FreeSurfer, Version 7 (http://surfer.nmr.mgh.harvard.edu),33 was used to segment MR images for 3 purposes: to define the bilateral cortical ROI as well as other regions for quantifying PET signal; to segment the bilateral lateral ventricles for the automated calcium-quantification method described below; and to quantify CP and lateral ventricle volume to be included as predictors of cortical inflammation. For this latter purpose, CP and ventricular volumes were divided by each subject’s whole-brain volume, calculated using SPM 12 (http://www.fil.ion.ucl.ac.uk/spm/software/spm12), to account for head size. To quantify inflammation (average BPnd) over the cortical ROI, each subject’s T1-weighted MRI was linearly coregistered to his or her summed PET image with rigid body transformation in FSL.29 ROIs were transformed to PET space with the inverse transformation matrix from the coregistration step and eroded 1 mm in-plane to minimize partial volume effects.

Semimanual Quantification of CP Calcium on CT

Using FireVoxel, CT images were windowed at width = 100 Hounsfield units (HU) and level = 50 HU to clearly visualize CP calcifications, which typically have a signal of >100 HU.34 3D ROIs of CP calcification within all horns of the bilateral lateral ventricles were drawn using an electronic paint brush on contiguous axial images. ROIs were then thresholded at 60 HU to exclude any noncalcified voxels. Semimanual tracing was performed by one rater on a random subset of scans (n = 44).

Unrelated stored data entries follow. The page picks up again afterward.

(** However the calls interleave, when they are all done the list is within its bound. *)
Lemma writers_within_bound key max s tr s' :
  replays s tr s' -> go_ints tr -> writer_trace key max tr -> 0 < max ->
  Z.of_nat (length (contents s key)) <= max -> Z.of_nat (length (contents s' key)) <= max.
Proof.
  intros Hr Hg Hw Hmax Hs. destruct (Hw (replays_healthy s tr s' Hr Hg)) as (Hc & Hpush & Htrim).
  destruct (last_split is_llen tr) as [Hno|(pre & e & post & -> & He & Hno)].
  - pose proof (replays_shrinks key s tr s' Hr Hc) as Hlen. enough (length (contents s' key) <= length (contents s key))%nat by lia.
    apply Hlen. intros e Hin Hp. apply in_split in Hin as (pre & post & ->).
    destruct (Hpush pre e post eq_refl Hp) as (f & Hf & Hl). apply (Hno f); [|done]. apply in_or_app. right. by right.
  - apply replays_app_inv in Hr as (s1 & Hr1 & Hr2). rewrite Forall_app, Forall_cons in Hc. destruct Hc as (_ & Hce & Hcp).
    assert (Hnp : forall f, In f post -> ~ is_push f).
    { intros f Hin Hp. apply in_split in Hin as (p1 & p2 & ->).
      destruct (Hpush (pre ++ e :: p1) f p2) as (g & Hin & Hl); [by rewrite <- app_assoc|done|].
      apply (Hno g); [|done]. apply in_or_app. right. by right. }
    destruct e as [[] a]; try done. cbn in Hce. subst key0.
    exact (trimmed_after_llen key max s1 a post s' Hr2 Hcp Hnp (Htrim pre _ post eq_refl) Hmax).
Qed.

(** What one writer pushes. *)
Definition payload (id : string) (m : Message) : list string :=
  if String.eqb id "" then [] else match marshal_message m with inl _ => [] | inr data => [data] end.

Lemma pushed_shuffled t1 t2 t : shuffled (S := redis_sig) t1 t2 t -> pushed t ≡ₚ pushed t1 ++ pushed t2.
Proof.
  unfold pushed. induction 1 as [|[o a] t1 t2 t _ IH|[o a] t1 t2 t _ IH|[o a] t1 t2 t Hs _ IH]; cbn; [done|..].
  - destruct o; by rewrite ?IH.
  - destruct o; rewrite ?IH; try done. by rewrite Permutation_middle.
  - unfold is_sched in Hs. cbn in Hs. by subst o.
Qed.

Lemma AddMessage_pushed c id m : spec (redis_AddMessage c id m) (fun tr _ => pushed tr = payload id m).
Proof.
  unfold redis_AddMessage, payload. destruct (String.eqb id ""); [by apply spec_mret|]. cbn zeta.
  destruct (marshal_message m) as [e|data]; [by apply spec_mret|]. apply spec_rcall. intros p. apply spec_rcall. intros l.
  assert (Hexp : spec (x ← redis_expire c (getKey c id); mret (option_map (wrap_error "redis expire: ") x)) (fun tr _ => pushed tr = [])).
  { eapply spec_bind; [apply redis_expire_trace|]. intros t x (_ & Ht & _). apply spec_mret. rewrite app_nil_r.
    apply pushed_nil. intros e He. by apply Ht. }
  destruct p as [e|]; [by apply spec_mret|]. destruct l as [e|n]; [by apply spec_mret|]. unfold redis_trim.
  destruct (_ && _).
  - apply spec_rcall. intros [e|]; [by apply spec_mret|]. eapply spec_conseq; [exact Hexp|]. intros tr x Ht. unfold pushed in *. cbn. by rewrite Ht.
  - eapply spec_conseq; [exact Hexp|]. intros tr x Ht. unfold pushed in *. cbn. by rewrite Ht.
Qed.

Lemma writers_trace c id ms :
  0 < rd_maxSize c ->
  spec (par (map (redis_AddMessage c id) ms)) (fun tr _ =>
    writer_trace (getKey c id) (rd_maxSize c) tr /\ pushed tr ≡ₚ flat_map (payload id) ms).
Proof.
  intros Hm. induction ms as [|m ms IH].
  - apply (spec_ret (S := redis_sig)). split; [apply (shuffle_nil (S := redis_sig))|done].
  - cbn [map par]. apply (spec_fmap (S := redis_sig)). intros tr [y ys] Hx.
    apply (texec_par2 (S := redis_sig)) in Hx as (t1 & t2 & Hy & Hys & Hs). destruct (IH _ _ Hys) as [Hw2 Hp2].
    split; [eapply (shuffle_shuffled (S := redis_sig)); [exact Hs|by apply (redis_AddMessage_trace c id m Hm _ _ Hy)|done]|].
    rewrite (pushed_shuffled _ _ _ Hs), Hp2. by rewrite (AddMessage_pushed c id m _ _ Hy).
Qed.

(** C33: Concurrent writers of one conversation, on every interleaving of their commands: every
    message is pushed exactly once, what is left when all are done is the end of the list of
    pushes, and it is within the bound. *)
Theorem concurrent_writers_bounded c id ms s tr rs s' :
  0 < rd_maxSize c -> texec (par (map (redis_AddMessage c id) ms)) tr rs -> replays s tr s' -> go_ints tr ->
  Z.of_nat (length (contents s (getKey c id))) <= rd_maxSize c ->
  pushed tr ≡ₚ flat_map (payload id) ms /\
  (exists n, contents s' (getKey c id) = drop n (contents s (getKey c id) ++ pushed tr)) /\
  Z.of_nat (length (contents s' (getKey c id))) <= rd_maxSize c.
Proof.
  intros Hm Hx Hr Hg Hs. apply (writers_trace c id ms Hm) in Hx as [Hw Hp]. split; [done|]. split.
  - apply (replays_contents _ s tr s' Hr). apply Hw. by eapply replays_healthy.
  - by eapply writers_within_bound.
Qed.
End writers.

Automated Quantification of CP Calcium Using MRI and CT

T1 MRI and FreeSurfer segmentations were coregistered to CT using rigid transformation with the Advanced Normalization Tools software package (http://stnava.github.io/ANTs/).35 An ROI mask consisting of the bilateral CPs and the posterior portion of the bilateral lateral ventricles (posterior to the most anterior extent of the CP) was generated. Excluding the most anterior portion of this mask prevented erroneous misidentification of parenchymal voxels as calcified and was found to improve correlation with manual tracing. Voxels with Hounsfield units of >100 within this combined CP/posterior lateral ventricle mask were used as seeds to build a weighted image based on the intensity difference. This weighted image was segmented into background and foreground using the fast marching method.36 Clusters from the segmentation were then divided into 2 groups using k-means clustering,37 and the one with higher signal was selected as the calcified CP voxels.

Statistical Analyses

Analyses were performed in SPSS, Version 26 (IBM). Results were considered significant at P < .05.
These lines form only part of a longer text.